⟨
Lemma forallb_segment (f : ascii -> bool) (s : str) (a b : nat) :
  forallb f s = true -> forallb f (take b (drop a s)) = true.
Proof.
  rewrite !forallb_forall. intros H c Hc. apply H.
  apply list_elem_of_In in Hc. apply list_elem_of_In.
  apply (subseteq_drop a s). eapply subseteq_take. exact Hc.
Qed.

Lemma capitalized_words_edges (user_input : str) :
  Forall edges_ok (capitalized_words user_input).
Proof.
  unfold capitalized_words. apply Forall_forall. intros w Hw.
  apply list_elem_of_In in Hw. apply filter_In in Hw as [Hw Hs].
  apply in_map_iff in Hw as (tok & <- & Htok).
  pose proof (split_words user_input) as Hall.
  rewrite Forall_forall in Hall.
  destruct (Hall tok ltac:(apply list_elem_of_In; exact Htok)) as [_ Hns].
  apply edges_ok_word.
  - intros E. rewrite E in Hs. discriminate Hs.
  - unfold strip_chars.
    destruct (strip_by_segment (mem_char punctuation) tok) as (a & b & ->).
    apply forallb_segment. exact Hns.
Qed.

(** X3.  On every input [_extract_place] returns a place, and the place
    has no white space at either end, whether it comes from a pattern or
    from the capitalised words. *)
Theorem extract_place_trimmed (user_input user_lower : str) :
  exists pl, _extract_place user_input user_lower = Ok pl /\ strip pl = pl.
Proof.
  destruct (pattern_loop user_input user_lower patterns) as [pl|] eqn:E.
  - exists pl. split.
    + unfold _extract_place. rewrite E. reflexivity.
    + apply pattern_loop_some in E as (p & _ & E).
      apply try_pattern_place in E as (_ & -> & _). apply strip_idempotent.
  - eexists. split; [apply extract_place_fallback; exact E|].
    destruct (capitalized_words user_input) as [|w ws] eqn:Ew; [reflexivity|].
    apply edges_ok_strip, edges_ok_join; [discriminate|].
    rewrite <- Ew. apply capitalized_words_edges.
Qed.

(** ** More on the orchestrator *)

Lemma intent_has_flag (user_input : str) (intent : Intent) :
  _analyze_intent user_input = Ok intent ->
  place intent <> [] ->
  needs_weather intent = true \/ needs_places intent = true.
Proof.
  unfold _analyze_intent.
  destruct (extract_place_total user_input (lower user_input)) as [pl ->].
  cbn [and_then].
  generalize (any_keyword weather_keywords (lower user_input)).
  generalize (any_keyword places_keywords (lower user_input)).
  generalize (contains (lit "plan") (lower user_input)
              && contains (lit "trip") (lower user_input)).
  intros o np nw [= <-]. cbn [place needs_weather needs_places].
  destruct pl as [|c pl], nw, np, o; cbn; intros; auto; congruence.
Qed.

Section OrchestratorFurther.
Context {num : Type} (format_num : num -> str).
Context (get_coordinates : str -> option (Location.t num)).
Context (get_weather : Location.t num -> option (WeatherInfo.t num)).
Context (get_tourist_attractions : Location.t num -> Z -> list (Place.t num)).

Local Abbreviation process_query :=
  (process_query format_num get_coordinates get_weather
     get_tourist_attractions).
Local Abbreviation weather_section := (weather_section format_num get_weather).
Local Abbreviation places_section := (places_section get_tourist_attractions).

(** X4.  When the place is geocoded, the answer is exactly the requested
    sections: the weather section alone, the places section alone, or
    the weather section, a blank line and the places section. *)
Theorem answer_is_requested_sections (user_input : str) (intent : Intent)
    (location : Location.t num) :
  _analyze_intent user_input = Ok intent ->
  place intent <> [] ->
  get_coordinates (place intent) = Some location ->
  process_query user_input
  = Ok (match needs_weather intent, needs_places intent with
        | true, true =>
            weather_section (place intent) location ++ nl ++ nl
            ++ places_section (place intent) location
        | true, false => weather_section (place intent) location
        | false, _ => places_section (place intent) location
        end).
Proof.
  intros Hi Hp Hg. pose proof (intent_has_flag _ _ Hi Hp) as Hflag.
  unfold TourismParentAgent.process_query. rewrite Hi. cbn [and_then].
  destruct (place intent) as [|c pl] eqn:E; [congruence|].
  cbn [is_empty]. rewrite Hg. unfold response_parts. rewrite E.
  destruct (needs_weather intent), (needs_places intent); cbn [app join].
  - rewrite <- app_assoc. reflexivity.
  - reflexivity.
  - reflexivity.
  - destruct Hflag; discriminate.
Qed.

(** X6.  The answer of [process_query] is never the empty text. *)
Theorem answer_never_empty (user_input : str) :
  exists response, process_query user_input = Ok response /\ response <> [].
Proof.
  unfold TourismParentAgent.process_query.
  destruct (analyze_intent_total user_input) as [intent Hi]. rewrite Hi.
  cbn [and_then].
  destruct (is_empty (place intent)) eqn:He.
  { eexists. split; [reflexivity | discriminate]. }
  destruct (get_coordinates (place intent)) as [location|].
  2:{ eexists. split; [reflexivity | discriminate]. }
  assert (Hw : forall pn loc, weather_section pn loc <> []).
  { intros pn loc. unfold TourismParentAgent.weather_section.
    destruct (get_weather loc); discriminate. }
  assert (Hs : forall pn loc, places_section pn loc <> []).
  { intros pn loc. unfold TourismParentAgent.places_section.
    destruct (get_tourist_attractions loc 5); discriminate. }
  unfold response_parts.
  specialize (Hw (place intent) location).
  specialize (Hs (place intent) location).
  destruct (weather_section (place intent) location) as [|c w];
    [congruence|].
  destruct (places_section (place intent) location) as [|c' q];
    [congruence|].
  destruct (needs_weather intent), (needs_places intent); cbn [app join];
    eexists; (split; [reflexivity | discriminate]).
Qed.


End OrchestratorFurther.

Lemma answer_is_requested_sections_witness :
  process_query sample_format sample_geocoder failing_weather sample_places
    (lit "Berlin")
  = Ok (lit "Here are some great places you can visit in Berlin:"
        ++ nl ++ lit "  1. Louvre (Museum)"
        ++ nl ++ lit "  2. Eiffel Tower (Attraction)"
        ++ nl ++ lit "  3. Arc de Triomphe (Monument)").
Proof.
  refine (answer_is_requested_sections sample_format sample_geocoder
            failing_weather sample_places (lit "Berlin")
            (mkIntent (lit "Berlin") false true)
            (Location.mk (lit "Berlin") 0 0 (lit "Berlin")) _ _ _).
  - vm_compute. reflexivity.
  - discriminate.
  - reflexivity.
Defined.


(** X5.  A child agent has no part in the answer unless it is needed:
    the weather agent when weather is not requested, the places agent
    when places are not requested, and both when the place is empty or
    is not geocoded. *)
Theorem agents_consulted_on_demand {num : Type}
    (format_num format_num' : num -> str)
    (get_coordinates : str -> option (Location.t num))
    (get_weather get_weather' : Location.t num -> option (WeatherInfo.t num))
    (get_tourist_attractions get_tourist_attractions'
       : Location.t num -> Z -> list (Place.t num))
    (user_input : str) (intent : Intent) :
  _analyze_intent user_input = Ok intent ->
  (needs_weather intent = false ->
   process_query format_num get_coordinates get_weather
     get_tourist_attractions user_input
   = process_query format_num' get_coordinates get_weather'
       get_tourist_attractions user_input)
  /\ (needs_places intent = false ->
      process_query format_num get_coordinates get_weather
        get_tourist_attractions user_input
      = process_query format_num get_coordinates get_weather
          get_tourist_attractions' user_input)
  /\ (place intent = [] \/ get_coordinates (place intent) = None ->
      process_query format_num get_coordinates get_weather
        get_tourist_attractions user_input
      = process_query format_num' get_coordinates get_weather'
          get_tourist_attractions' user_input).
Proof.
  intros Hi. unfold process_query. rewrite Hi. cbn [and_then].
  repeat split.
  - intros Hw. destruct (is_empty (place intent)); [reflexivity|].
    destruct (get_coordinates (place intent)); [|reflexivity].
    unfold response_parts. rewrite Hw. reflexivity.
  - intros Hp. destruct (is_empty (place intent)); [reflexivity|].
    destruct (get_coordinates (place intent)); [|reflexivity].
    unfold response_parts. rewrite Hp. reflexivity.
  - intros [E | E].
    + rewrite E. reflexivity.
    + rewrite E. destruct (is_empty (place intent)); reflexivity.
Qed.

Lemma agents_consulted_on_demand_witness :
  process_query sample_format sample_geocoder failing_weather sample_places
    (lit "Berlin")
  = process_query (fun _ => lit "0") sample_geocoder
      (fun _ => Some (WeatherInfo.mk 1 2 3 (lit "overcast"))) sample_places
      (lit "Berlin").
Proof.
  refine (proj1 (agents_consulted_on_demand sample_format (fun _ => lit "0")
                   sample_geocoder failing_weather
                   (fun _ => Some (WeatherInfo.mk 1 2 3 (lit "overcast")))
                   sample_places sample_places (lit "Berlin")
                   (mkIntent (lit "Berlin") false true) _) _).
  - vm_compute. reflexivity.
  - reflexivity.
Defined.

(** ** More on the list of attractions *)
Section AttractionsFurther.
Context {num : Type}.
Import PlacesAgent.
(** [OAuthCache.prototype.verifyToken] *)
Definition verifyToken (token requiredScopes : JsVal) (cb : Callback) : M unit :=
  getCachedToken token (fun args =>
    let reply := arg 1 args in
    if truthy reply then
      if truthy requiredScopes then
        required <- (match requiredScopes with
                     | JArr es _ => ret es
                     | _ => if truthy requiredScopes
                            then split_method requiredScopes
                            else ret []
                     end) ;;
        scope <- get_prop reply "scope" ;;
        grantedScopes <- (if truthy scope then split_method scope else ret []) ;;
        if (0 <? length (difference required grantedScopes))%nat
        then cb [errorWithCode "invalid_scope"]
        else cb [JNull; reply]
      else cb [JNull; reply]
    else
      targs <- target_call verifyToken_m [token; requiredScopes] ;;
      let err := arg 0 targs in
      let reply := arg 1 targs in
      if truthy err then cb [err]
      else
        reply <- set_prop reply "access_token" token ;;
        cacheToken err reply cb).

(** [OAuthCache.prototype.cacheApiKey]; an API key is a string. *)
Definition cacheApiKey (apiKey : string) (cb : Callback) : M unit :=
  try_catch
    (let key := "apiKey:" +:+ apiKey in
     cache_set (JStr key) (JStr apiKey) None ;;;
     cb [JNull; JStr apiKey])
    (fun err => cb [err]).

(** [OAuthCache.prototype.getCachedApiKey] *)
Definition getCachedApiKey (apiKey : string) (cb : Callback) : M unit :=
  let key := "apiKey:" +:+ apiKey in
  args <- cache_get (JStr key) ;;
  let err := arg 0 args in
  let reply := arg 1 args in
  if truthy err then cb [err]
  else if negb (truthy reply) then cb []
  else cb [err; JStr apiKey].
(** * ev3dev: the DCMotor handle (src/ev3dev/dc_motor.go)

    A shallow embedding of the dc-motor handle of the ev3dev package.  The Go
    methods mutate the struct behind their pointer receiver and talk to the
    sysfs attribute files of the device; here a method is a computation in a
    small state monad over

    - a heap of [DCMotor] structs, addressed by pointers, so that "returns the
      same handle" and "the slot of the handle" keep their meaning,
    - the backing store of attribute files, which is external to the package
      and is therefore left abstract (an [Env]),
    - the trace of accessor calls made so far, so that "the backing store is
      not touched" can be read off a run.

    Go's [int] is 32 or 64 bits wide depending on the platform (the EV3 brick
    is a 32-bit ARM machine, GOARCH=arm); [time.Duration] is an [int64] count
    of nanoseconds. *)

From stdpp Require Import base option numbers list strings gmap pretty.
From Stdlib Require Import ZArith Lia Ascii String.

Local Open Scope string_scope.
Local Open Scope Z_scope.

(** ** Values of the Go side *)

(** The double quote, which a string literal cannot hold directly. *)
Definition dquote : string := String "034"%char EmptyString.

(** A Go [error] is known through its [Error()] text. [nil] is [None]. *)
Record error : Type := errorNew { Error : string }.

(** [fmt.Errorf]: the verbs are expanded where it is called. *)
Definition Errorf (text : string) : option error := Some (errorNew text).

(** [int(x)]: conversion of an [int64] to the [bits]-wide [int]; the value is
    reduced modulo [2^bits] into the signed range. *)
Definition wrap (bits x : Z) : Z :=
  let r := x mod 2 ^ bits in
  if r <? 2 ^ (bits - 1) then r else r - 2 ^ bits.

(** [fmt.Sprint] of one integer: its base-10 text, a leading minus sign for a
    negative value. *)
Definition Sprint (n : Z) : string := pretty n.

(** [time.Millisecond], in the nanoseconds of [time.Duration]. *)
Definition Millisecond : Z := 1000000.

(** Integer division of Go truncates toward zero. *)
Definition go_div (a b : Z) : Z := Z.quot a b.

(** [strings.Split(s, " ")]: the text between the spaces, empty pieces kept;
    the empty text gives one empty piece. *)
Fixpoint Split_go (cur : string) (s : string) : list string :=
  match s with
  | EmptyString => [String.rev cur]
  | String c s' =>
      if Ascii.eqb c " "%char then String.rev cur :: Split_go EmptyString s'
      else Split_go (String c cur) s'
  end.

Definition Split (s : string) : list string := Split_go EmptyString s.

(** The verb [%q] on a slice of strings: the quoted elements, separated by
    one space, between square brackets. *)
Fixpoint joinQuoted (quote : string → string) (l : list string) : string :=
  match l with
  | [] => ""
  | [x] => quote x
  | x :: l' => quote x +:+ " " +:+ joinQuoted quote l'
  end.

Definition quoteSlice (quote : string → string) (l : list string) : string :=
  "[" +:+ joinQuoted quote l +:+ "]".

(** The loop [for _, c := range avail { if c == x { ok = true; break } }]. *)
Fixpoint rangeFinds (avail : list string) (x : string) : bool :=
  match avail with
  | [] => false
  | c :: rest => if String.eqb c x then true else rangeFinds rest x
  end.

(** [strconv.Atoi] for a [bits]-wide [int]: an optional sign, then at least
    one decimal digit and nothing else; [None] is a syntax or range error. *)
Definition digit (c : ascii) : option Z :=
  let n := Z.of_N (N_of_ascii c) in
  if (48 <=? n) && (n <=? 57) then Some (n - 48) else None.

Fixpoint parseDigits (acc : Z) (s : string) : option Z :=
  match s with
  | EmptyString => Some acc
  | String c s' =>
      match digit c with
      | Some d => parseDigits (acc * 10 + d) s'
      | None => None
      end
  end.

Definition inInt (bits v : Z) : bool :=
  (- 2 ^ (bits - 1) <=? v) && (v <? 2 ^ (bits - 1)).

Definition Atoi (bits : Z) (s : string) : option Z :=
  let '(neg, body) :=
    match s with
    | String c s' =>
        if Ascii.eqb c "-"%char then (true, s')
        else if Ascii.eqb c "+"%char then (false, s')
        else (false, s)
    | EmptyString => (false, EmptyString)
    end in
  match body with
  | EmptyString => None
  | _ =>
      match parseDigits 0 body with
      | Some n =>
          let v := if neg then - n else n in
          if inInt bits v then Some v else None
      | None => None
      end
  end.
(** A fragment that matches with an end verse contains a dash. *)
Lemma reference_end_needs_dash P frag b ch sv e :
  reference_groups frag = Some (b, ch, sv, Some e) ->
  all_chars P frag = true -> P "-"%char = true.
Proof.
  unfold reference_groups, re_match.
  destruct (first_success reference_pattern [] frag) as [m|] eqn:F;
    [|discriminate].
  apply first_success_In in F. unfold reference_pattern in F.
  intros G Hall.
  apply run_seq_parts in F. destruct F as (a1 & b1 & Ha1 & F & G1 & _).
  rewrite (run_text _ _ _ _ Ha1) in Hall. apply all_chars_app_r in Hall.
  apply run_group_parts in Ha1. destruct Ha1 as (a0 & Ha0 & E1).
  apply (run_group_free book_token) in Ha0; [|reflexivity].
  rewrite E1 in F, Hall. simpl groups in F. simpl remaining in F, Hall.
  rewrite Ha0 in F. clear E1 Ha0.
  apply run_seq_parts in F. destruct F as (a2 & b2 & Ha2 & F & G2 & _).
  rewrite (run_text _ _ _ _ Ha2) in Hall. apply all_chars_app_r in Hall.
  apply run_group_free in Ha2; [|reflexivity]. rewrite Ha2 in F.
  apply run_seq_parts in F. destruct F as (a3 & b3 & Ha3 & F & G3 & _).
  rewrite (run_text _ _ _ _ Ha3) in Hall. apply all_chars_app_r in Hall.
  apply run_group_free in Ha3; [|reflexivity]. rewrite Ha3 in F.
  apply run_seq_parts in F. destruct F as (a4 & b4 & Ha4 & F & G4 & _).
  rewrite (run_text _ _ _ _ Ha4) in Hall. apply all_chars_app_r in Hall.
  apply run_number_group in Ha4. destruct Ha4 as (d2 & _ & E4).
  rewrite E4 in F.
  apply run_seq_parts in F. destruct F as (a5 & b5 & Ha5 & F & G5 & _).
  rewrite (run_text _ _ _ _ Ha5) in Hall. apply all_chars_app_r in Hall.
  apply run_group_free in Ha5; [|reflexivity]. rewrite Ha5 in F.
  apply run_seq_parts in F. destruct F as (a6 & b6 & Ha6 & F & G6 & _).
  rewrite (run_text _ _ _ _ Ha6) in Hall. apply all_chars_app_r in Hall.
  apply run_number_group in Ha6. destruct Ha6 as (d3 & _ & E6).
  rewrite E6 in F.
  rewrite G1, G2, G3, G4, G5, G6 in G.
  apply run_opt_parts in F. destruct F as [F| ->].
  - apply run_seq_parts in F. destruct F as (a7 & b7 & Ha7 & _).
    apply run_chr_parts in Ha7. destruct Ha7 as (c & t & Et & Ec).
    apply Ascii.eqb_eq in Ec. subst c. rewrite Et in Hall.
    unfold all_chars in Hall. cbn [list_ascii_of_string forallb] in Hall.
    apply andb_true_iff in Hall. tauto.
  - simpl in G. discriminate G.
Qed.

Lemma parse_fragment_without_dash frag :
  all_chars citation_char frag = true -> length (parse_fragment frag) <= 1.
Proof.
  intros Hall. unfold parse_fragment.
  destruct (reference_groups frag) as [[[[b ch] sv] [e|]]|] eqn:G;
    [| |simpl; lia].
  - apply (reference_end_needs_dash citation_char) in G; [|exact Hall].
    discriminate G.
  - destruct (_book_name_to_abbrev b); [|simpl; lia].
    rewrite length_map. unfold py_range. rewrite length_seq. lia.
Qed.
Inductive result (A : Type) : Type :=
| OK (a : A)
| Raise (e : error).
Arguments OK {A} a.
Arguments Raise {A} e.

(** What the file system answers to [OpenTransientFile]: a descriptor on
    the contents of the file, together with what [CloseTransientFile] will
    answer for it (the [errno] of a failed close), or the [errno] of the
    failed open. *)
Record open_file : Type := mkFile {
  contents : list byte;
  close_errno : option Z
}.

Inductive open_outcome : Type :=
| Opened (f : open_file)
| OpenFailed (errno : Z).

Definition filesystem : Type := string -> open_outcome.

Definition ENOENT : Z := 2.

(* ================================================================== *)
(** ** pg_logicalsnapinspect.c *)

Module Reader.
Import Bytes CRC32C Layout.

(** Code that reads from an open descriptor: it is given the bytes not
    read so far, and either raises or returns a value and the bytes left. *)
Definition io (A : Type) : Type := list byte -> result (A * list byte).

Definition ret {A : Type} (a : A) : io A := fun fd => OK (a, fd).

Definition bind {A B : Type} (m : io A) (k : A -> io B) : io B :=
  fun fd =>
    match m fd with
    | OK (a, fd') => k a fd'
    | Raise e => Raise e
    end.

Definition ereport {A : Type} (e : error) : io A := fun _ => Raise e.

Notation "x <- m ;; k" := (bind m (fun x => k))
  (at level 61, m at next level, right associativity).
Notation "' pat <- m ;; k" := (bind m (fun pat => k))
  (at level 61, pat pattern, m at next level, right associativity).

(** Modelled from the spec: [SnapBuildRestoreContents] is declared in
    snapbuild.h and defined in snapbuild.c, which is not among the sources.
    It reads exactly [size] bytes at the current position ("read exactly
    that many"); a file that ends before is a truncated file, reported as a
    data-corruption error with the number of bytes that could be read. *)
Definition SnapBuildRestoreContents (size : Z) (path : string)
  : io (list byte) :=
  fun fd =>
    if Z.of_nat (length fd) <? size
    then Raise (ERROR ERRCODE_DATA_CORRUPTED
                  (could_not_read_file path (Z.of_nat (length fd)) size))
    else OK (firstn (Z.to_nat size) fd, skipn (Z.to_nat size) fd).

(** Modelled from the spec: the largest request the allocator accepts
    ([MaxAllocSize] of utils/memutils.h, one byte less than a gigabyte),
    and [MemoryContextAllocZero], which raises on an oversized request
    ("allocation failure for oversized arrays is propagated as a fatal
    error").  Neither is among the sources. *)
Definition MaxAllocSize : Z := 0x3fffffff.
⟩
> **The task**
Where the listing above reaches the line that contains "Definition Atoi (bits", start retyping, and finish with the line that contains "apply run_seq_parts in F. destruct F as (a2"; reproduce those lines exactly and no others.

> **Solved problem**
Definition Atoi (bits : Z) (s : string) : option Z :=
  let '(neg, body) :=
    match s with
    | String c s' =>
        if Ascii.eqb c "-"%char then (true, s')
        else if Ascii.eqb c "+"%char then (false, s')
        else (false, s)
    | EmptyString => (false, EmptyString)
    end in
  match body with
  | EmptyString => None
  | _ =>
      match parseDigits 0 body with
      | Some n =>
          let v := if neg then - n else n in
          if inInt bits v then Some v else None
      | None => None
      end
  end.
(** A fragment that matches with an end verse contains a dash. *)
Lemma reference_end_needs_dash P frag b ch sv e :
  reference_groups frag = Some (b, ch, sv, Some e) ->
  all_chars P frag = true -> P "-"%char = true.
Proof.
  unfold reference_groups, re_match.
  destruct (first_success reference_pattern [] frag) as [m|] eqn:F;
    [|discriminate].
  apply first_success_In in F. unfold reference_pattern in F.
  intros G Hall.
  apply run_seq_parts in F. destruct F as (a1 & b1 & Ha1 & F & G1 & _).
  rewrite (run_text _ _ _ _ Ha1) in Hall. apply all_chars_app_r in Hall.
  apply run_group_parts in Ha1. destruct Ha1 as (a0 & Ha0 & E1).
  apply (run_group_free book_token) in Ha0; [|reflexivity].
  rewrite E1 in F, Hall. simpl groups in F. simpl remaining in F, Hall.
  rewrite Ha0 in F. clear E1 Ha0.
  apply run_seq_parts in F. destruct F as (a2 & b2 & Ha2 & F & G2 & _).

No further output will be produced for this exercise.